_What the task asks_:
Copy out the entries below exactly as they stand, but only from the line containing "whatever order [range]" through the line containing "(fun '(id, mod_) =>".

+++++

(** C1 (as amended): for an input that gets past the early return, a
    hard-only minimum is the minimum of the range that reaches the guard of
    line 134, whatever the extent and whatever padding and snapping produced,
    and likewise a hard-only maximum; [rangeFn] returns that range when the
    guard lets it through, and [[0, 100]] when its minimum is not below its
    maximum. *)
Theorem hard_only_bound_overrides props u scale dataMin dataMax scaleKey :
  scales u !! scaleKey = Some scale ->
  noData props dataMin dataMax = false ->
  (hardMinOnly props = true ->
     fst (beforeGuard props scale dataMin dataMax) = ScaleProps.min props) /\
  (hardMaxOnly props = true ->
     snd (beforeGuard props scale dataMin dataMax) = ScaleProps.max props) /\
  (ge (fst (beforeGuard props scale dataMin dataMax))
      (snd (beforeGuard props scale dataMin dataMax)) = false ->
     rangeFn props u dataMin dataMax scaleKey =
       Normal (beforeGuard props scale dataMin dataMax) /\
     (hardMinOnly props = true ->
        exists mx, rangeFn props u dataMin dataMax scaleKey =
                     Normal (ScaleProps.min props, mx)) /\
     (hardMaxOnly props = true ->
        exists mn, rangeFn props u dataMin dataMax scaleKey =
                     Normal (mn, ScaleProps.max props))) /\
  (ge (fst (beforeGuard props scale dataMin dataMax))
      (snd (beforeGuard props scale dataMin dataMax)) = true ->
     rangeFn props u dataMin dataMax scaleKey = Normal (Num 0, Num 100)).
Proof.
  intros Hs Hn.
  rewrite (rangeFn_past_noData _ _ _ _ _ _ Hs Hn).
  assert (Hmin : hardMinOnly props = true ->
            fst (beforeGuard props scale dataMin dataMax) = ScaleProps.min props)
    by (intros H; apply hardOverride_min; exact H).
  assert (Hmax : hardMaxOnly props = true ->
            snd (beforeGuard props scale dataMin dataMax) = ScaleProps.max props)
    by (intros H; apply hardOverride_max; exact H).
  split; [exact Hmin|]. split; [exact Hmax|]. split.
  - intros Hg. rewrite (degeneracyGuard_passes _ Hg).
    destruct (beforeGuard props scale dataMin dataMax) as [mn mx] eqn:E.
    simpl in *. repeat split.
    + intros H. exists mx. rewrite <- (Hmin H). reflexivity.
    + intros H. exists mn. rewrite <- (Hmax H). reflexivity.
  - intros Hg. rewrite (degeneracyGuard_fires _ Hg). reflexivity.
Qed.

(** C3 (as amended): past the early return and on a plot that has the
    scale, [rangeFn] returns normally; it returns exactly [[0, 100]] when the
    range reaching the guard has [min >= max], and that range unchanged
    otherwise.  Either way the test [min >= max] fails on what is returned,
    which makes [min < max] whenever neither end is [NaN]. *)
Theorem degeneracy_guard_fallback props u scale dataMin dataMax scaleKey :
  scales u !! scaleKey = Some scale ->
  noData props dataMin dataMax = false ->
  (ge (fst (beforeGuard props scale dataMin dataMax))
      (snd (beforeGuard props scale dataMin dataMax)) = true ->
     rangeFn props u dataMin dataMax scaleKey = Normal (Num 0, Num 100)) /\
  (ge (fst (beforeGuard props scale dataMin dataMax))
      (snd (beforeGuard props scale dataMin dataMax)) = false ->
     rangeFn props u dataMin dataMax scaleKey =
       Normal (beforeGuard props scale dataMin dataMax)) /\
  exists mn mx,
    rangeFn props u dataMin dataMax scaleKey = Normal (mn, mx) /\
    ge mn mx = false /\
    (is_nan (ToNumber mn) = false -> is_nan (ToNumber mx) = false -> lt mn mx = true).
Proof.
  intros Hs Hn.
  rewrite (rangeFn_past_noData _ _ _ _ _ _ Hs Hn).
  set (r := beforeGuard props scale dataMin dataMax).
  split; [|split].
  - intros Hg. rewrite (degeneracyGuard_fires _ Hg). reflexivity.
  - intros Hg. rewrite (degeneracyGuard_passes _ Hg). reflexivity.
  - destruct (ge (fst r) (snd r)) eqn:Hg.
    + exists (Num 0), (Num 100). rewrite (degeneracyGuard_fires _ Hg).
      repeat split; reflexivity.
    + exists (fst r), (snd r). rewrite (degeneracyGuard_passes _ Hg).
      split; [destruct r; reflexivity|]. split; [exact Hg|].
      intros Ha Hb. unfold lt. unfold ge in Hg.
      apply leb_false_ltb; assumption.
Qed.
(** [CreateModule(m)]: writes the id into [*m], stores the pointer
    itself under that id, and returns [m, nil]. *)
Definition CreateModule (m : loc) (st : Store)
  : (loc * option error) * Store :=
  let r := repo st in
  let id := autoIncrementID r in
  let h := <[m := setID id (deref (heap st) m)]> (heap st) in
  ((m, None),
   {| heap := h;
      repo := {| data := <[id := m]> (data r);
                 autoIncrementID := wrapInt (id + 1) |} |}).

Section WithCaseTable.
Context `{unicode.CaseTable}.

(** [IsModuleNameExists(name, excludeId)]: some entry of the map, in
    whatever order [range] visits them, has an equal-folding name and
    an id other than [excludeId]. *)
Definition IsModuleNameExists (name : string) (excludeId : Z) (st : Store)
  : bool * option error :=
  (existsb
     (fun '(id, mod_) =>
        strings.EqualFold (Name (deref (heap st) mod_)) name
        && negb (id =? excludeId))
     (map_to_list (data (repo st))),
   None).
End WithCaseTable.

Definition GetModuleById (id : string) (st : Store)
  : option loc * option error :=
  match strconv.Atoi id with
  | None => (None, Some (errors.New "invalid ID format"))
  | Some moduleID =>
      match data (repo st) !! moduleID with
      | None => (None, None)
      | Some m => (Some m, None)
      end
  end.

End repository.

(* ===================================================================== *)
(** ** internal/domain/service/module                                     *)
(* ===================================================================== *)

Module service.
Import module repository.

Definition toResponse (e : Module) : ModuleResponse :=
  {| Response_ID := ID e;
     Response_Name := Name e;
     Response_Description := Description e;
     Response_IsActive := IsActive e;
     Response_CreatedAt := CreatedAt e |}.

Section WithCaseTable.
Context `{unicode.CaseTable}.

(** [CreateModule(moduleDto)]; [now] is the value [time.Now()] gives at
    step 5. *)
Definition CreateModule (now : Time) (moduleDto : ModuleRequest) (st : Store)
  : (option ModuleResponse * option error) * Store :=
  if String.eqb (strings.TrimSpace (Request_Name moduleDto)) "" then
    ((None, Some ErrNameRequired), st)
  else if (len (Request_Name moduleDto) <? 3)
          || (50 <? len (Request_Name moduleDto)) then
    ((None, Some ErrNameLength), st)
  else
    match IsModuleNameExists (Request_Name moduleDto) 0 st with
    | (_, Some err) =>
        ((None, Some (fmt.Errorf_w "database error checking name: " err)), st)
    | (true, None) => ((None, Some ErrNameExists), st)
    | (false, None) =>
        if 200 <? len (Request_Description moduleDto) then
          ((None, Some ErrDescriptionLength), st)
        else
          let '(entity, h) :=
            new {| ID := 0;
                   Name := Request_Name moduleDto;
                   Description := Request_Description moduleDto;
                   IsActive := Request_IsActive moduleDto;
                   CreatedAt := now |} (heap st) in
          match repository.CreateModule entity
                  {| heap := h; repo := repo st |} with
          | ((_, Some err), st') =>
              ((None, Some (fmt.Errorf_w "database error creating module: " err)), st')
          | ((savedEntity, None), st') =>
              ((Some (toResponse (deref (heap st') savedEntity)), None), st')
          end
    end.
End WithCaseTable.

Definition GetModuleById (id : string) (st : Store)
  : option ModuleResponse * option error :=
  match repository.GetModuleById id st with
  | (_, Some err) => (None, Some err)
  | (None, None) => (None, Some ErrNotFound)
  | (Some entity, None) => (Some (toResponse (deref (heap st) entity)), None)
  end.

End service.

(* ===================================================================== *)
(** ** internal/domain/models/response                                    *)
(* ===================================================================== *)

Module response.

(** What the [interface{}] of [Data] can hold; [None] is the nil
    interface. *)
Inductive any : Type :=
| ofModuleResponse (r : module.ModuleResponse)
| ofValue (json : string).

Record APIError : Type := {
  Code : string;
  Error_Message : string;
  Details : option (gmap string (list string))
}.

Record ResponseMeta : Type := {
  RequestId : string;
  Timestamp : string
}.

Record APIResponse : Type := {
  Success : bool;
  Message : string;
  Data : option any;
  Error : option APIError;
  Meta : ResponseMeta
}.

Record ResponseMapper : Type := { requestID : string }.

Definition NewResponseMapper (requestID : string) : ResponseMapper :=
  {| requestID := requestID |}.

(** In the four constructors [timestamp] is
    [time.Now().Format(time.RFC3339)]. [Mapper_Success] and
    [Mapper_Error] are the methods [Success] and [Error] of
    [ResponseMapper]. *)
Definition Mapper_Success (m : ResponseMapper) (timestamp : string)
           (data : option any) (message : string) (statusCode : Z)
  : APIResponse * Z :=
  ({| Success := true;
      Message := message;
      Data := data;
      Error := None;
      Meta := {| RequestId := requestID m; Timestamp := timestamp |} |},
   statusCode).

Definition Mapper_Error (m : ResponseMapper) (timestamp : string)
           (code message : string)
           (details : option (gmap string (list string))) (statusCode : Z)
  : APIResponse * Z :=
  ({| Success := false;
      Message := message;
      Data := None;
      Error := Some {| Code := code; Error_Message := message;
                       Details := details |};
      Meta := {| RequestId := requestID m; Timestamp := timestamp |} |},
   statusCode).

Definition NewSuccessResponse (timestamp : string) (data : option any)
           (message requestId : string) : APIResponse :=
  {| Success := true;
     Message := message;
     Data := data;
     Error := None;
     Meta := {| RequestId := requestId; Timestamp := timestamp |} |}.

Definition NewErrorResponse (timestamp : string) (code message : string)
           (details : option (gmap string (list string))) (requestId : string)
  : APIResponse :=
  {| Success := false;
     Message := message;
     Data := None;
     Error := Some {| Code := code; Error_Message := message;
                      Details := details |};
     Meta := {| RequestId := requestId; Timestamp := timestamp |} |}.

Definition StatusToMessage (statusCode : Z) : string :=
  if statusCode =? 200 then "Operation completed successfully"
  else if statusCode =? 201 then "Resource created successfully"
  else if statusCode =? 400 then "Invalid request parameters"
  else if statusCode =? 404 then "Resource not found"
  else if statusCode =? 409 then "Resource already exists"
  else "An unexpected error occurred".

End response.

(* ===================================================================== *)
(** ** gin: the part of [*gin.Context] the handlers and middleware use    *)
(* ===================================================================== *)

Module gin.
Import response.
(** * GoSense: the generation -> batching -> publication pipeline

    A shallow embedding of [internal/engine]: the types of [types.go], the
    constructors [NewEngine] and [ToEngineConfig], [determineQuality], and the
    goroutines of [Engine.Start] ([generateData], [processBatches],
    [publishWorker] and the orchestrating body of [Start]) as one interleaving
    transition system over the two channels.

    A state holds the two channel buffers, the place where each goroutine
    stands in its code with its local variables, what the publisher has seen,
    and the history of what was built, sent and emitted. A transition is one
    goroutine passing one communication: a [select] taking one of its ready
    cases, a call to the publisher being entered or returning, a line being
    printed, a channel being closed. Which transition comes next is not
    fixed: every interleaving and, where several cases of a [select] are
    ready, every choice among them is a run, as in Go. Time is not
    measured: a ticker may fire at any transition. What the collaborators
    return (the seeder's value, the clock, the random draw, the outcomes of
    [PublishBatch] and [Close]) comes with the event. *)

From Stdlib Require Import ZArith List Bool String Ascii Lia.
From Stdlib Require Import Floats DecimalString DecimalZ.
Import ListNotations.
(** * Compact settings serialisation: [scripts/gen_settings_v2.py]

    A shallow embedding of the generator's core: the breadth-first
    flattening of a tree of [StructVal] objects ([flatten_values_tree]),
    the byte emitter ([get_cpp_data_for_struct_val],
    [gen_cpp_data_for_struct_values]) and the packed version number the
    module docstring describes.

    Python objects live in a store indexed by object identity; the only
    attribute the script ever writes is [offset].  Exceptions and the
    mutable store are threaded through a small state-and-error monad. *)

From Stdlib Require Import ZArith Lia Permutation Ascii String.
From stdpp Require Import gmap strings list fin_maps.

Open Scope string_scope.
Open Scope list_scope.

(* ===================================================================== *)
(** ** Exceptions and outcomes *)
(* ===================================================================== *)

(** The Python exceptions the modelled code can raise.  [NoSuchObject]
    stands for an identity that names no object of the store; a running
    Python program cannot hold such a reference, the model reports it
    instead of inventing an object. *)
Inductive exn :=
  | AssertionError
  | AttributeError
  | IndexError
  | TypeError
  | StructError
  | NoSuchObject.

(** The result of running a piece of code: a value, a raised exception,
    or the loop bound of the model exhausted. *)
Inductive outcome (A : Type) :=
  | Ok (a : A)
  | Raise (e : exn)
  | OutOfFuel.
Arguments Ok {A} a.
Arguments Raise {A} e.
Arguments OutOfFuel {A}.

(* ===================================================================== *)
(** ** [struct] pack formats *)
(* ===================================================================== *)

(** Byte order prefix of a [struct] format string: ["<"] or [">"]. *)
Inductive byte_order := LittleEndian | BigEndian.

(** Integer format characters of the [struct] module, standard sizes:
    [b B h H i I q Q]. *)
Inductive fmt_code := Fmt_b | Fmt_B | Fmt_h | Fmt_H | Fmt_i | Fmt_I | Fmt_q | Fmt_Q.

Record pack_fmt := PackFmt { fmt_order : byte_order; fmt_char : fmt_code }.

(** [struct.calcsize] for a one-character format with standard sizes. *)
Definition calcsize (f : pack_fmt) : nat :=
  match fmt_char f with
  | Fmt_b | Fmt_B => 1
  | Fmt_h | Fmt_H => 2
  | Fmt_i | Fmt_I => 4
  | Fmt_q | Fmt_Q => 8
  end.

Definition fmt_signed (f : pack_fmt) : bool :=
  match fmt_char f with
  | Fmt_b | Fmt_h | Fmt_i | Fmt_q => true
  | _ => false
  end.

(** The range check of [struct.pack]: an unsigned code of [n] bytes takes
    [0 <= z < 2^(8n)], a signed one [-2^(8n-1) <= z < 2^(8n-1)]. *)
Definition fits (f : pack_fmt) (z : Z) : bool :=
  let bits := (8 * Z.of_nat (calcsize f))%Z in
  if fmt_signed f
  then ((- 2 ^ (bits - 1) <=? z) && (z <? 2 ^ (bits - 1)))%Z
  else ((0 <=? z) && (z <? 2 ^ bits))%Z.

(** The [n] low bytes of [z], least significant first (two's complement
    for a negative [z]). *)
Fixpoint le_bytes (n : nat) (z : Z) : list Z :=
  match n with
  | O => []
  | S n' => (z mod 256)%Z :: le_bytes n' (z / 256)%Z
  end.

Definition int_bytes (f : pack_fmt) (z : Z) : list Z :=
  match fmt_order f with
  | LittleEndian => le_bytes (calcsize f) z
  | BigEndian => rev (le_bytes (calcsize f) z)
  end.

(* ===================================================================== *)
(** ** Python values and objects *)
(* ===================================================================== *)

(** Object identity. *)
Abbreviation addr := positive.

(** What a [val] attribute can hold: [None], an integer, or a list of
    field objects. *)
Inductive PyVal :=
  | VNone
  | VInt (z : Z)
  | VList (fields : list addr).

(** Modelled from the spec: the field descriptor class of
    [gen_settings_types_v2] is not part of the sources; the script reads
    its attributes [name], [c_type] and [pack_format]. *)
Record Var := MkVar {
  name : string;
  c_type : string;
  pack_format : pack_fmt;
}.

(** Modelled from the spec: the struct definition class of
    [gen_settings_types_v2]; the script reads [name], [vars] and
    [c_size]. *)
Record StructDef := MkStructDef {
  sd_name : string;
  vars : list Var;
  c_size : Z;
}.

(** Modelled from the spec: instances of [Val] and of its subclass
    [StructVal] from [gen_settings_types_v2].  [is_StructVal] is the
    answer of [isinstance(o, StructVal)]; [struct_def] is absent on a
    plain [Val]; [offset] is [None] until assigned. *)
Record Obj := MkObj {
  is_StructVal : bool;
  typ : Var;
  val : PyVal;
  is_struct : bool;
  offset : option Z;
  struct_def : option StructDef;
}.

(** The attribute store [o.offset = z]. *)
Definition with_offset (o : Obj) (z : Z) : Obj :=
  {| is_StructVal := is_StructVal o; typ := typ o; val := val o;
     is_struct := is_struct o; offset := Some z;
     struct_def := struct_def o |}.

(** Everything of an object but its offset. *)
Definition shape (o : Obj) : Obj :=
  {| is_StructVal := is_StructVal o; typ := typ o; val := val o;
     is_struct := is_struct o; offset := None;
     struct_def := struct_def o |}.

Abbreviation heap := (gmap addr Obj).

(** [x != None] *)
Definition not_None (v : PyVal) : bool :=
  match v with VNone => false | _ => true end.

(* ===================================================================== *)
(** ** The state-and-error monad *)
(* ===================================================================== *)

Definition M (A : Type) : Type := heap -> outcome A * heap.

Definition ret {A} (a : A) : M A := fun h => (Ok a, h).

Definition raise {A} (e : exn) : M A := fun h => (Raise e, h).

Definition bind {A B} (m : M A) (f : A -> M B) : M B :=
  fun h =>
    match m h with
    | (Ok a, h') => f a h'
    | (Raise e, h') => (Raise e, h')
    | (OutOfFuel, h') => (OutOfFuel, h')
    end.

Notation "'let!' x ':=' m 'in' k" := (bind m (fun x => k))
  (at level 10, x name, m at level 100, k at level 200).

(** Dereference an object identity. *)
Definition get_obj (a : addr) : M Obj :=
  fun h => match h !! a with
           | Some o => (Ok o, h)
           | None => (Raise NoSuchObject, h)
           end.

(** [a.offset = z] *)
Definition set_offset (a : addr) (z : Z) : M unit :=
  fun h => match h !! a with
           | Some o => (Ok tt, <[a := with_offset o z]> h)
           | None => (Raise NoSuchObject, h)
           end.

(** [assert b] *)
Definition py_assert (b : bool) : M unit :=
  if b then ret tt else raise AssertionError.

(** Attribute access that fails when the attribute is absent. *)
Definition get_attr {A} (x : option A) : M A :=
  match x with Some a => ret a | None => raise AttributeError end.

+++++

_Task response_:
    whatever order [range] visits them, has an equal-folding name and
    an id other than [excludeId]. *)
Definition IsModuleNameExists (name : string) (excludeId : Z) (st : Store)
  : bool * option error :=
  (existsb
     (fun '(id, mod_) =>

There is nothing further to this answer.